▶

Definition EVENTS_TABLE_SQL : string := "CREATE TABLE events(
            id INTEGER PRIMARY KEY AUTOINCREMENT,
            timestamp TEXT NOT NULL,
            event_type TEXT NOT NULL,
            target TEXT DEFAULT '',
            body_sha256 TEXT DEFAULT '',
            size INTEGER DEFAULT 0,
            content_type TEXT DEFAULT '',
            meta_sha256 TEXT DEFAULT '',
            hmac TEXT NOT NULL,
            prev_hmac TEXT DEFAULT ''
        )".

Definition EVENT_HEADERS_TABLE_SQL : string := "CREATE TABLE event_headers(
            event_id INTEGER NOT NULL,
            name TEXT NOT NULL,
            value TEXT NOT NULL
        )".

(** Statements run outside a transaction: each commits, and the first one that
    fails, by itself or by [fault], ends the run. *)
Fixpoint run_statements (fault : nat -> option sqlite_error)
    (l : list (raw_world -> result sqlite_error raw_world)) (raw : raw_world)
  : result sqlite_error unit * raw_world :=
  match l with
  | [] => (Ok tt, raw)
  | stmt :: l =>
      match fault 0%nat with
      | Some err => (Err err, raw)
      | None =>
          match stmt raw with
          | Ok raw => run_statements (fun i => fault (S i)) l raw
          | Err err => (Err err, raw)
          end
      end
  end.

Definition create_write_index : raw_world -> result sqlite_error raw_world :=
  create_index EVENT_HEADERS_EVENT_ID_INDEX_NAME "event_headers" EVENT_HEADERS_EVENT_ID_INDEX_SHAPE_SQL.
(* ===== verification/Timeline.v ===== *)
(** * Timeline reads: historical bodies, coordinates and replay

    Models [core/src/audit/timeline_row.rs], [core/src/audit/timeline_address.rs],
    [core/src/audit/timeline_dereference.rs] and the read outcomes of
    [core/src/timeline.rs].  Each [_via_conn] function is one read transaction on
    a file; it verifies the chain in the same snapshot it reads. *)

From S2P Require Import Prelude.
From S2P Require Import RustStr.
From S2P Require Import Path.
From S2P Require Import Auth.
From S2P Require Import Crypto.
From S2P Require Import Types.
From S2P Require Import Db.
From S2P Require Import AuditVerify.
From S2P Require Import AuditGates.
From Stdlib Require Import Ascii.

(** ** [timeline_row.rs] *)

Record TimelineEventIdentity := {
  ti_event_type : string;
  ti_target : string;
  ti_body_sha256 : string;
}.

Record TimelineEventSnapshot := {
  ts_identity : TimelineEventIdentity;
  ts_size : Z;
  ts_content_type : string;
  ts_hmac : string;
  ts_headers : list (string * string);
}.

Record MatchedTimelineBodyRow := {
  mb_snapshot : TimelineEventSnapshot;
  mb_body_sha256 : string;
}.

Record MatchedTimelineNonBodyRow := {
  mn_snapshot : TimelineEventSnapshot;
  mn_kind : AuditEventKind;
  mn_event_target : string;
  mn_body_sha256 : string;
  mn_delete_subject : option DeleteSubjectProof;
}.

Record TimelineBodyHeadSnapshot := {
  bh_seq : Z;
  bh_event : TimelineEventIdentity;
  bh_hmac_label : string;
}.

Inductive TimelineBodyRowMatch :=
| MatchBody (row : MatchedTimelineBodyRow)
| MatchNonBody (row : MatchedTimelineNonBodyRow)
| TargetMismatch
| InvalidEventKind
| MatchInvalidEventShape
| InvalidBodySha256 (reason : InvalidHex)
| MatchBodyHashMismatch (actual : string).

Definition kind (i : TimelineEventIdentity) : option AuditEventKind :=
  from_storage (ti_event_type i).

Definition kind_or_corrupt (i : TimelineEventIdentity) : result sqlite_error AuditEventKind :=
  ok_or (corrupt_error "events.event_type is not a known audit event") (kind i).

Definition target_matches (i : TimelineEventIdentity) (world : string) : bool :=
  bool_decide (ti_target i = world).

(** [{err:?}] of [InvalidBodySha256]. *)
Definition InvalidHex_debug (err : InvalidHex) : string :=
  match err with WrongLength => "WrongLength" | NotLowerHex => "NotLowerHex" end.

◀

**What is required**:
Scan the entries for lines holding the string "reads", then copy every one of them.

**Answer section**:
(** * Timeline reads: historical bodies, coordinates and replay
    a file; it verifies the chain in the same snapshot it reads. *)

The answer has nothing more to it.